In 1955 Marlboro got a long filter, and the cigarettes were now sold in a red and white flip-top box designed by Frank Giannoto (previously the soft packs were brown; from 1958 on, Marlboro was also sold in soft packs again). From 1966 there was a menthol variant, which was very popular for a long time, especially in the USA, and in 1967 the longer Marlboro 100's followed, initially in gold packaging and from 1970 in the Marlboro colors red and white. 1972 - in this year the Lights variant was also launched - Marlboro became the best-selling cigarette in the world, and in 1975 it also took the lead in the USA. Before that, Winston from the camel manufacturer Reynolds Tobacco had been the top-selling US cigarette brand for a few years.

According to the opinion of chemists and competitors, the rise to global market leader should not only be related to the striking advertising, but also to the fact that Philip Morris added ammonia to Marlboro tobacco from 1965 onwards; Ammonia and ammonium compounds increase the pH value of the smoke and convert some of the pollutants into free nicotine, which can be absorbed more quickly by the lungs and reaches the brain within a few seconds (nicotine occurs in tobacco smoke in salt form and as free nicotine ). The result is a milder smoke, a faster effect and an increased dependency despite lower absolute nicotine and tar levels.

The Philip Morris Group (Benson & Hedges, Chesterfield, Lark, L&M, Marlboro, Merit, Parliament, Virginia Slims), which in the meantime also includes the Miller Brewing brewery and the General Foods groups (Birds Eye, Cafe HAG, Hellmann's, Jell- O, Kaba, Kool-Aid, Maxwell House, Onko, Oscar Mayer, Post Ceraels) and Kraft Foods (Jacobs, Kraft, Milka, Miracle Whip, Mirácoli, Philadelphia, Suchard, Toblerone, Velveeta) renamed the Altria Group in 2003 Inc. (from Latin altus = high) around. In 2008, Altria spun off Philip Morris International (Lausanne / Switzerland), the subsidiary responsible for the international tobacco business, from the group; the shares were sold to the Altria shareholders. Philip Morris USA and Philip Morris International are now two independent companies.

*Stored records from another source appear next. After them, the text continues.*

(* ===== verification/Nas.v ===== *)
(** * NAS envelopes (internal/nas/nas_security/security.go, internal/nwucp/server.go)

    NAS messages cross the NWu interface as TS 24.502 envelopes (two octets of
    length, then the message) over the TCP connection of the signalling SA. The
    writer is [EncapNasMsgToEnvelope]; the reader is the loop of [serveConn], here a
    function from the octets the peer sends before it closes to the messages handed
    to [forward], in the order in which the goroutines are started. *)

From S2P Require Import Prelude.

(** src/pkg/factory/config.go:32-32 (MAX_BUF_MSG_LEN) *)
Definition MAX_BUF_MSG_LEN : Z := 65535.

(** src/internal/nas/nas_security/security.go:8-18 (EncapNasMsgToEnvelope) *)
Definition EncapNasMsgToEnvelope (nasPDU : bytes) : bytes :=
  be_put 2 (u16 (len nasPDU)) ++ nasPDU.

(** io.ReadFull on the rest of the stream: [n] octets, or nothing when fewer are
    left (io.EOF, io.ErrUnexpectedEOF). *)
Definition ReadFull (n : Z) (stream : bytes) : option (bytes * bytes) :=
  if decide (n ≤ len stream) then Some (take (Z.to_nat n) stream, drop (Z.to_nat n) stream) else None.

(** What one turn of the loop does: stop, or forward a message and go on with the
    buffer of capacity [cap]. *)
Inductive turn := TurnStop | TurnForward (msg : bytes) (cap : Z) (rest : bytes) | TurnPanic.

(** src/internal/nwucp/server.go:160-185 (serveConn)

    One iteration: [cap] is the capacity of the reader's buffer. *)
Definition serveConn_turn (cap : Z) (stream : bytes) : turn :=
  if decide (cap < 2) then TurnPanic
  else
  match ReadFull 2 stream with
  | None => TurnStop
  | Some (hd, stream) =>
      let nasLen := be_get hd in
      let cap := if decide (nasLen > cap) then nasLen else cap in
      match ReadFull nasLen stream with
      | None => TurnStop
      | Some (msg, stream) => TurnForward msg cap stream
      end
  end.

(** The result of the connection loop: the messages forwarded, and whether it
    ended by a read error (after which the connection of the UE is cleared). *)
Inductive conn_end := ConnClosed | ConnPanicked | ConnOutOfFuel.

(** src/internal/nwucp/server.go:143-186 (serveConn) *)
Fixpoint serveConn_loop (fuel : nat) (cap : Z) (stream : bytes) : list bytes * conn_end :=
  match fuel with
  | O => ([], ConnOutOfFuel)
  | S fuel =>
      match serveConn_turn cap stream with
      | TurnStop => ([], ConnClosed)
      | TurnPanic => ([], ConnPanicked)
      | TurnForward msg cap rest =>
          let '(msgs, e) := serveConn_loop fuel cap rest in (msg :: msgs, e)
      end
  end.

(** Each turn consumes at least two octets, so one more turn than octets is enough. *)
Definition serveConn_msgs (stream : bytes) : list bytes * conn_end :=
  serveConn_loop (S (length stream)) MAX_BUF_MSG_LEN stream.

(** ** Lemmas *)
Lemma ReadFull_app xs ys : ReadFull (len xs) (xs ++ ys) = Some (xs, ys).
Proof.
  unfold ReadFull. rewrite decide_True by len_lia.
  unfold len. rewrite Nat2Z.id, take_app_length, drop_app_length. done.
Qed.

Lemma ReadFull_inv n s xs ys :
  0 ≤ n → ReadFull n s = Some (xs, ys) → s = xs ++ ys ∧ len xs = n.
Proof.
  unfold ReadFull. intros Hn. case_decide; [|done]. intros [= <- <-].
  rewrite take_drop. split; [done|]. unfold len in *. rewrite length_take. lia.
Qed.

Lemma serveConn_turn_envelope cap m rest :
  2 ≤ cap → len m < 2 ^ 16 →
  serveConn_turn cap (EncapNasMsgToEnvelope m ++ rest) = TurnForward m (Z.max cap (len m)) rest.
Proof.
  intros Hc Hm. assert (is_u16 (len m)) by (unfold is_u16; len_lia).
  unfold serveConn_turn, EncapNasMsgToEnvelope. rewrite decide_False by lia.
  rewrite u16_id, <- app_assoc by done.
  replace 2 with (len (be_put 2 (len m))) at 1 by len_lia.
  rewrite ReadFull_app, be_get_put16, ReadFull_app by done.
  f_equal. case_decide; lia.
Qed.

Lemma serveConn_turn_rest cap s m cap' rest :
  bytes_ok s → serveConn_turn cap s = TurnForward m cap' rest →
  bytes_ok rest ∧ (length rest < length s)%nat ∧ cap ≤ cap' ∧ len m < 2 ^ 16 ∧
  s = EncapNasMsgToEnvelope m ++ rest.
Proof.
  unfold serveConn_turn. intros Hs. case_decide; [done|].
  destruct (ReadFull 2 s) as [[hd s']|] eqn:E1; [|done].
  apply ReadFull_inv in E1 as [-> Hhd]; [|lia]. apply Forall_app in Hs as [Hhd' Hs'].
  assert (is_u16 (be_get hd)) as Hu by (apply be_get_u16; [done|unfold len in Hhd; lia]).
  destruct (ReadFull (be_get hd) s') as [[m' s'']|] eqn:E2; [|done].
  apply ReadFull_inv in E2 as [-> Hm]; [|unfold is_u16 in Hu; lia].
  apply Forall_app in Hs' as [_ ?]. intros [= -> <- ->]. split; [done|].
  split; [rewrite !length_app; unfold len in Hhd; lia|]. split; [case_decide; lia|].
  unfold is_u16 in Hu. split; [lia|]. unfold EncapNasMsgToEnvelope. rewrite Hm, u16_id by done.
  rewrite <- app_assoc. f_equal.
  destruct hd as [|a [|b []]]; try (unfold len in Hhd; simpl in Hhd; lia).
  inversion Hhd' as [|? ? Ha Hb']; inversion Hb' as [|? ? Hb _]; subst. unfold is_byte in *.
  unfold be_get; simpl. change (256 ^ Z.of_nat 1) with 256. change (256 ^ Z.of_nat 0) with 1.
  unfold u8. rewrite Z.div_1_r. f_equal; [|f_equal].
  - rewrite Z.div_add_l by lia. rewrite Z.div_small by lia. rewrite Z.mod_small; lia.
  - rewrite Z.add_comm, Z.mul_comm. change (2 ^ 8) with 256.
    rewrite (Z.mul_comm 256). rewrite Z.mod_add by lia. rewrite Z.mod_small; lia.
Qed.

Lemma serveConn_loop_envelopes fuel cap ms tail :
  2 ≤ cap → Forall (λ m, len m < 2 ^ 16) ms → (length ms < fuel)%nat →
  (∀ cap', cap ≤ cap' → serveConn_turn cap' tail = TurnStop) →
  serveConn_loop fuel cap (concat (map EncapNasMsgToEnvelope ms) ++ tail) = (ms, ConnClosed).
Proof.
  intros Hc Hms. revert fuel cap Hc. induction Hms as [|m ms Hm _ IH]; intros fuel cap Hc Hf Ht.
  { destruct fuel; [lia|]. simpl. by rewrite Ht. }
  destruct fuel as [|fuel]; simpl in Hf; [lia|]. cbn [serveConn_loop map concat].
  rewrite <- (app_assoc (EncapNasMsgToEnvelope m)), serveConn_turn_envelope by done.
  rewrite IH; [done|lia|lia|]. intros. apply Ht. lia.
Qed.

Lemma length_envelopes ms : (length ms ≤ length (concat (map EncapNasMsgToEnvelope ms)))%nat.
Proof. 
  induction ms; [simpl; lia|]. cbn [map concat]. unfold EncapNasMsgToEnvelope at 1.
  rewrite !length_app, length_be_put. simpl in *. lia.
Qed.

Lemma turn_short_tail cap tail :
  2 ≤ cap → len tail < 2 → serveConn_turn cap tail = TurnStop.
Proof.
  intros ? ?. unfold serveConn_turn, ReadFull. rewrite decide_False by lia.
  by rewrite decide_False by lia.
Qed.

Lemma turn_cut_tail cap m n :
  2 ≤ cap → len m < 2 ^ 16 → 2 ≤ n < 2 + len m →
  serveConn_turn cap (take (Z.to_nat n) (EncapNasMsgToEnvelope m)) = TurnStop.
Proof.
  intros Hc Hm Hn. assert (is_u16 (len m)) by (unfold is_u16; len_lia).
  unfold EncapNasMsgToEnvelope. rewrite u16_id by done.
  rewrite take_app_ge by (rewrite length_be_put; lia). rewrite length_be_put.
  unfold serveConn_turn. rewrite decide_False by lia.
  replace 2 with (len (be_put 2 (len m))) at 1 by len_lia.
  rewrite ReadFull_app, be_get_put16 by done.
  unfold ReadFull. rewrite decide_False; [done|].
  unfold len in *. rewrite length_take. lia.
Qed.

(** ** Properties *)

(** C34. Framing round trip on the NWu control plane: for any sequence of NAS
    messages shorter than 2^16 octets, the connection loop reads from the
    concatenation of their envelopes exactly these messages in order, and
    an envelope cut off by the end of the stream adds nothing; the loop ends by the
    read error, never by a panic. *)
Theorem serveConn_envelopes ms m n :
  Forall (λ m, len m < 2 ^ 16) ms → len m < 2 ^ 16 → 0 ≤ n < 2 + len m →
  serveConn_msgs (concat (map EncapNasMsgToEnvelope ms) ++ take (Z.to_nat n) (EncapNasMsgToEnvelope m))
    = (ms, ConnClosed).
Proof.
  intros Hms Hm Hn. unfold serveConn_msgs, MAX_BUF_MSG_LEN.
  apply serveConn_loop_envelopes; [lia|done| |].
  - rewrite length_app. pose proof (length_envelopes ms). lia.
  - intros cap' ?. destruct (decide (n < 2)).
    + apply turn_short_tail; [lia|]. unfold len. rewrite length_take. lia.
    + apply turn_cut_tail; lia.
Qed.

Lemma serveConn_envelopes_witness :
  serveConn_msgs [0; 2; 0x7E; 0x41; 0; 0; 0; 3; 0x7E] = ([[0x7E; 0x41]; []], ConnClosed).
Proof.
  apply (serveConn_envelopes [[0x7E; 0x41]; []] [0x7E; 1; 2] 3); [|vm_compute; done..].
  repeat constructor; vm_compute; done.
Defined.

(** The connection loop terminates on every stream without a panic, and the
    messages it forwards are exactly the envelopes at the start of the stream: their
    framing followed by the unread rest is the stream. *)
Theorem serveConn_sound stream :
  bytes_ok stream →
  ∃ ms rest, serveConn_msgs stream = (ms, ConnClosed) ∧
    stream = concat (map EncapNasMsgToEnvelope ms) ++ rest ∧
    Forall (λ m, len m < 2 ^ 16) ms.
Proof.
  unfold serveConn_msgs. intros Hs. assert (2 ≤ MAX_BUF_MSG_LEN) as Hc by (unfold MAX_BUF_MSG_LEN; lia).
  revert Hc. generalize MAX_BUF_MSG_LEN as cap.
  assert (length stream < S (length stream))%nat as Hf by lia. revert Hf.
  generalize (S (length stream)) as fuel. intros fuel. revert stream Hs.
  induction fuel as [|fuel IH]; intros s Hs Hf cap Hc; [lia|]. simpl.
  destruct (serveConn_turn cap s) as [|m cap' rest|] eqn:E.
  - exists [], s. by repeat constructor.
  - apply serveConn_turn_rest in E as (Hr & Hlt & Hcap & Hm & ->); [|done].
    destruct (IH rest Hr) with (cap := cap') as (ms & rest' & -> & -> & Hms); [lia|lia|].
    exists (m :: ms), rest'. simpl. rewrite app_assoc. repeat split. by constructor.
  - unfold serveConn_turn in E. repeat case_match; try discriminate. lia.
Qed.

Lemma serveConn_sound_witness :
  ∃ ms rest, serveConn_msgs [0; 1; 9; 0; 5] = (ms, ConnClosed) ∧
    [0; 1; 9; 0; 5] = concat (map EncapNasMsgToEnvelope ms) ++ rest ∧
    Forall (λ m, len m < 2 ^ 16) ms.
Proof. apply (serveConn_sound [0; 1; 9; 0; 5]). repeat constructor; vm_compute; done. Defined.

(** The grammar of the stream: envelopes of messages, then octets that no envelope starts. *)
Inductive framed : bytes → list bytes → Prop :=
| framed_end s : (∀ m rest, len m < 2 ^ 16 → s ≠ EncapNasMsgToEnvelope m ++ rest) → framed s []
| framed_msg m ms rest : len m < 2 ^ 16 → framed rest ms → framed (EncapNasMsgToEnvelope m ++ rest) (m :: ms).

Lemma turn_no_panic cap s : 2 ≤ cap → serveConn_turn cap s ≠ TurnPanic.
Proof. intros Hc E. unfold serveConn_turn in E. repeat case_match; try discriminate. lia. Qed.

Lemma serveConn_loop_framed fuel cap s ms e :
  bytes_ok s → (length s < fuel)%nat → 2 ≤ cap → serveConn_loop fuel cap s = (ms, e) ↔ e = ConnClosed ∧ framed s ms.
Proof.
  revert cap s ms e. induction fuel as [|fuel IH]; intros cap s ms e Hs Hf Hc; [lia|]. cbn [serveConn_loop].
  destruct (serveConn_turn cap s) as [|m cap' rest|] eqn:Et; [..|by apply turn_no_panic in Et].
  - assert (∀ m rest, len m < 2 ^ 16 → s ≠ EncapNasMsgToEnvelope m ++ rest) as Hno.
    { intros m rest Hm ->. by rewrite serveConn_turn_envelope in Et. }
    split; [intros [= <- <-]; split; [done|by constructor]|]. intros [-> Hfr].
    destruct Hfr as [|m ms rest Hm _]; [done|]. by destruct (Hno m rest Hm).
  - apply serveConn_turn_rest in Et as (Hr & Hlt & Hcap & Hm & ->); [|done].
    destruct (serveConn_loop fuel cap' rest) as [ms' e'] eqn:El. apply IH in El as [-> Hfr]; [|done|lia|lia].
    split; [intros [= <- <-]; split; [done|by constructor]|]. intros [-> Hfr'].
    remember (EncapNasMsgToEnvelope m ++ rest) as s eqn:E2 in Hfr'.
    destruct Hfr' as [s Hno|m2 ms2 rest2 Hm2 Hfr2]; [by destruct (Hno m rest Hm)|].
    assert (serveConn_turn cap (EncapNasMsgToEnvelope m ++ rest) = TurnForward m (Z.max cap (len m)) rest) as T1
      by by apply serveConn_turn_envelope.
    rewrite <- E2 in T1. rewrite (serveConn_turn_envelope cap m2 rest2) in T1 by done. injection T1 as -> _ ->.
    f_equal. f_equal. enough (serveConn_loop fuel cap' rest = (ms2, ConnClosed) ∧ serveConn_loop fuel cap' rest = (ms', ConnClosed)) as [E3 E4] by congruence.
    split; (apply IH; [done|lia|lia|done]).
Qed.

(** C35. The reader of a NAS connection is equivalent to the grammar of the stream: for every
    octet stream it ends by the read error, and it forwards a list of messages exactly if the
    stream is the sequence of their envelopes followed by octets with which no complete envelope
    starts. *)
Theorem serveConn_equiv stream ms e :
  bytes_ok stream → serveConn_msgs stream = (ms, e) ↔ e = ConnClosed ∧ framed stream ms.
Proof. intros Hs. apply serveConn_loop_framed; [done|lia|unfold MAX_BUF_MSG_LEN; lia]. Qed.

Lemma serveConn_equiv_witness : framed [0; 1; 9; 0; 5] [[9]].
Proof.
  apply (serveConn_equiv [0; 1; 9; 0; 5] [[9]] ConnClosed); [repeat constructor; vm_compute; done|vm_compute; reflexivity].
Defined.

(** C36. A message of 2^16 octets or more is framed with its length modulo 2^16:
    the envelope does not announce the message. *)
Theorem EncapNasMsgToEnvelope_truncates m :
  2 ^ 16 ≤ len m →
  be_get (take 2 (EncapNasMsgToEnvelope m)) = len m `mod` 2 ^ 16 ∧
  be_get (take 2 (EncapNasMsgToEnvelope m)) < len m.
Proof.
  intros Hm. unfold EncapNasMsgToEnvelope.
  rewrite take_app_le by (rewrite length_be_put; lia). rewrite take_ge by (rewrite length_be_put; lia).
  rewrite be_get_put16 by apply u16_range. split; [done|].
  pose proof (u16_range (len m)) as H. unfold is_u16 in H. lia.
Qed.

Lemma EncapNasMsgToEnvelope_truncates_witness :
  be_get (take 2 (EncapNasMsgToEnvelope (replicate (Z.to_nat 65538) 7))) = 2.
Proof.
  destruct (EncapNasMsgToEnvelope_truncates (replicate (Z.to_nat 65538) 7)) as [H _].
  - unfold len. rewrite length_replicate, Z2Nat.id; lia.
  - rewrite H. unfold len. rewrite length_replicate, Z2Nat.id; [reflexivity|lia].
Defined.
(* ===== verification/Util.v ===== *)
(** * Conversions to NGAP values (internal/util/ngap_convert.go)

    PLMN identities and N3IWF identifiers. Strings are ASCII strings; Go's
    strings.Split(s, "") is then the list of characters. *)

From Stdlib Require Import Ascii String.
From S2P Require Import Prelude NgapTypes.

(** src/pkg/factory/config.go:56-59 (PLMNID) *)
Record PLMNID := mkPLMN { Mcc : string; Mnc : string }.

(** src/pkg/factory/config.go:61-68 (SliceSupportItem and SNSSAIItem) *)
Record SliceSupportItem := mkSlice { ss_SST : Z; ss_SD : string }.
(** src/pkg/factory/config.go:51-54 (BroadcastPLMNItem) *)
Record BroadcastPLMNItem := mkBroadcast { bp_PLMNID : PLMNID; bp_TAISliceSupportList : list SliceSupportItem }.
(** src/pkg/factory/config.go:46-49 (SupportedTAItem) *)
Record SupportedTAItem := mkTA { ta_TAC : string; ta_BroadcastPLMNList : list BroadcastPLMNItem }.

Definition chars (s : string) : list ascii := list_ascii_of_string s.

(** encoding/hex.DecodeString: the octets decoded before the first invalid
    character, and whether there was an error. *)
Definition fromHexChar (c : ascii) : option Z :=
  let n := Z.of_N (N_of_ascii c) in
  if decide (48 ≤ n ≤ 57) then Some (n - 48)
  else if decide (97 ≤ n ≤ 102) then Some (n - 97 + 10)
  else if decide (65 ≤ n ≤ 70) then Some (n - 65 + 10)
  else None.

Fixpoint hexDecode (s : list ascii) : bytes * bool :=
  match s with
  | [] => ([], true)
  | [_] => ([], false)
  | p :: q :: s =>
      match fromHexChar p, fromHexChar q with
      | Some a, Some b => let '(bs, ok) := hexDecode s in (Z.lor (Z.shiftl a 4) b :: bs, ok)
      | _, _ => ([], false)
      end
  end.

(** src/internal/util/ngap_convert.go:14-29 (PlmnIdToNgap)

    A decoding error is logged and the octets decoded so far are returned; a
    string too short for the indices panics. *)
Definition PlmnIdToNgap (plmnId : PLMNID) : res bytes :=
  let mcc := chars (Mcc plmnId) in
  let mnc := chars (Mnc plmnId) in
  hexString ←
    (if decide (len mnc = 2) then
       m1 ← at_ mcc 1; m0 ← at_ mcc 0; m2 ← at_ mcc 2; n1 ← at_ mnc 1; n0 ← at_ mnc 0;
       Ok [m1; m0; "f"%char; m2; n1; n0]
     else
       m1 ← at_ mcc 1; m0 ← at_ mcc 0; n0 ← at_ mnc 0; m2 ← at_ mcc 2; n2 ← at_ mnc 2; n1 ← at_ mnc 1;
       Ok [m1; m0; n0; m2; n2; n1]);
  Ok (hexDecode hexString).1.

(** src/internal/util/ngap_convert.go:31-37 (N3iwfIdToNgap) *)
Definition N3iwfIdToNgap (n3iwfId : Z) : BitString := mkBits (be_put 2 n3iwfId) 16.

(** ** The PLMN identity of 3GPP TS 38.413 9.3.3.5

    Three octets hold six digits, the low half of each octet first: the three
    MCC digits, then either the filler 15 and two MNC digits or three MNC digits. *)
Definition halves (bs : bytes) : list Z := concat (map (λ b, [Z.land b 0xF; Z.shiftr b 4]) bs).

Definition plmn_digits (bs : bytes) : option (list Z * list Z) :=
  match halves bs with
  | [m0; m1; m2; f; n0; n1] =>
      if decide (f = 15) then Some ([m0; m1; m2], [n0; n1]) else Some ([m0; m1; m2], [f; n0; n1])
  | _ => None
  end.

(** The digit string written in a configuration. *)
Definition digit_char (d : Z) : ascii := ascii_of_N (Z.to_N (48 + d)).
Definition digits_string (ds : list Z) : string := string_of_list_ascii (map digit_char ds).
Definition is_digit (d : Z) : Prop := 0 ≤ d ≤ 9.

(** ** Lemmas *)
Lemma chars_digits ds : chars (digits_string ds) = map digit_char ds.
Proof. apply list_ascii_of_string_of_list_ascii. Qed.

Lemma fromHexChar_digit d : is_digit d → fromHexChar (digit_char d) = Some d.
Proof.
  intros [H1 H2]. unfold fromHexChar, digit_char.
  rewrite N_ascii_embedding by lia. rewrite Z2N.id by lia.
  rewrite decide_True by lia. f_equal. lia.
Qed.

Lemma nibbles a b :
  0 ≤ a < 16 → 0 ≤ b < 16 →
  Z.land (Z.lor (Z.shiftl a 4) b) 0xF = b ∧ Z.shiftr (Z.lor (Z.shiftl a 4) b) 4 = a.
Proof.
  intros Ha Hb.
  assert (Z.shiftr b 4 = 0) as E1 by (rewrite Z.shiftr_div_pow2 by lia; apply Z.div_small; lia).
  assert (Z.land (Z.shiftl a 4) 0xF = 0) as E2.
  { change 0xF with (Z.ones 4). rewrite Z.land_ones, Z.shiftl_mul_pow2 by lia. apply Z.mod_mul. lia. }
  split.
  - rewrite Z.land_lor_distr_l, E2, Z.lor_0_l. change 0xF with (Z.ones 4).
    rewrite Z.land_ones by lia. apply Z.mod_small. lia.
  - rewrite Z.shiftr_lor, E1, Z.lor_0_r. apply Z.shiftr_shiftl_l. lia.
Qed.

Lemma halves_cons a b bs :
  0 ≤ a < 16 → 0 ≤ b < 16 → halves (Z.lor (Z.shiftl a 4) b :: bs) = b :: a :: halves bs.
Proof. intros Ha Hb. unfold halves. simpl. by destruct (nibbles a b Ha Hb) as [-> ->]. Qed.

(** ** Properties *)

(** PLMN identities of the configuration (three MCC digits, two or three
    MNC digits) are converted to three octets from which TS 38.413's reading
    recovers exactly these digits, the two-digit form by its filler. *)
Theorem PlmnIdToNgap_digits mcc mnc :
  Forall is_digit mcc → Forall is_digit mnc → length mcc = 3%nat →
  (length mnc = 2 ∨ length mnc = 3)%nat →
  ∃ bs, PlmnIdToNgap (mkPLMN (digits_string mcc) (digits_string mnc)) = Ok bs ∧
    length bs = 3%nat ∧ plmn_digits bs = Some (mcc, mnc).
Proof.
  intros Hc Hn Lc Ln.
  destruct mcc as [|m0 [|m1 [|m2 []]]]; try discriminate. decompose_Forall.
  unfold PlmnIdToNgap. simpl Mcc; simpl Mnc. rewrite !chars_digits.
  destruct mnc as [|n0 [|n1 [|n2 []]]]; simpl in Ln; try lia; decompose_Forall.
  all: unfold len; simpl; rewrite !fromHexChar_digit by done; simpl; eexists; split; [done|].
  all: split; [done|]; unfold plmn_digits, is_digit in *; rewrite !halves_cons by lia; simpl.
  - done.
  - by rewrite decide_False by lia.
Qed.

Lemma PlmnIdToNgap_digits_witness :
  ∃ bs, PlmnIdToNgap (mkPLMN "208" "93") = Ok bs ∧ length bs = 3%nat ∧
    plmn_digits bs = Some ([2; 0; 8], [9; 3]).
Proof.
  apply (PlmnIdToNgap_digits [2; 0; 8] [9; 3]); [| |done|by left];
    repeat constructor; unfold is_digit; lia.
Defined.

(** The N3IWF identifier is a 16-bit string that holds the identifier. *)
Theorem N3iwfIdToNgap_roundtrip n :
  is_u16 n → be_get (bs_Bytes (N3iwfIdToNgap n)) = n ∧
    bs_BitLength (N3iwfIdToNgap n) = 8 * len (bs_Bytes (N3iwfIdToNgap n)).
Proof. intros H. split; [by apply be_get_put16|done]. Qed.

Lemma N3iwfIdToNgap_roundtrip_witness : be_get (bs_Bytes (N3iwfIdToNgap 135)) = 135.
Proof. apply (N3iwfIdToNgap_roundtrip 135). vm_compute. split; [discriminate|done]. Defined.
Definition sample_config : Config :=
  mkCfg (Some (mkInfo "1.0.5" "N3IWF initial local configuration"))
    (Some (mkConfiguration
      (Some (mkNFInfo (Some (mkGlobalID (Some (mkPLMN "208" "93")) 135)) "free5GC_N3IWF"
        [mkTAItem "000001" [mkBroadcastItem (Some (mkPLMN "208" "93")) [mkSlice 1 "010203"]]]))
      EmptyString [mkAMFAddrs ["127.0.0.18"] 0]
      (Some (mkMetrics true "https" "127.0.0.15" 9091 None EmptyString))
      20000 "172.16.2.100" "10.0.0.0/24" "10.0.0.1" EmptyString 0 "10.0.0.2" "n3iwf.Saviah.com"
      EmptyString EmptyString EmptyString (Some (mkTimer true 60 4))))
    (Some (mkLogger true "info" false)).
Definition sample_env : FactoryEnv := {|
  read_file := λ f,
    if decide (f = N3iwfDefaultConfigPath) then Some [1]
    else if decide (f = N3iwfDefaultCertKeyPath) then Some [2]
    else if decide (f = N3iwfDefaultCertPemPath) then Some [3] else None;
  yaml_unmarshal := λ b, if decide (b = [1]) then Some sample_config else None;
  IsHost := λ s, bool_decide (s ≠ EmptyString);
  ValidateConfig := λ c, if tags_met c then [] else ["non zero value required"];
  ValidateMetrics := λ m, if decide (me_Scheme m = "http" ∨ me_Scheme m = "https") then [] else ["scheme"];
  ValidateTls := λ t, if decide (tls_Pem t = EmptyString) then ["required"] else [];
  resolve_ip := λ s, if decide (s = "127.0.0.18") then Some [127; 0; 0; 18] else None;
  getenv := λ _, EmptyString;
|}%string.
#[local] Existing Instance sample_env.
#[local] Instance sample_laws : TagLaws.
Proof. split. intros c. cbn. destruct (tags_met c) eqn:Ht; [|done]. intros _. by apply tags_met_complete. Qed.

Example sample_ReadConfig : ReadConfig EmptyString = Ok sample_config.
Proof. vm_compute. reflexivity. Qed.
Example sample_amf_addrs : GetAmfSctpAddrs sample_config = Ok [mkSCTPAddr [[127; 0; 0; 18]] 38412].
Proof. vm_compute. reflexivity. Qed.
Example sample_nas_addr : GetNasTcpAddr sample_config = Ok "10.0.0.1:20000"%string.
Proof. vm_compute. reflexivity. Qed.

From 1984 to 2013, casual clothing was also marketed under the Marlboro label (Marlboro Sportswear, from 1987 Marlboro Classics); The licensee and manufacturer was initially the Italian Marzotto Group and from 2005 to 2013 the Valentino Fashion Group (Hugo Boss, Lebole, M Missoni, Valentino), which Marzotto had taken over in 2002. After the license with International Trademark Inc. expired, the brand was sold to the British fund company Emerisque Brands in 2013 and renamed MCS.

The smoking Marlboro Man actors Wayne McLaren, David McLean, Eric Lawson and Tobin Jackson showed what can happen when you let yourself be lured into Marlboro Country by the tobacco barons from Virginia: they all died of lung diseases. Another well-known Marlboro-Man was the Australian actor and short-term James Bond actor George Lazenby.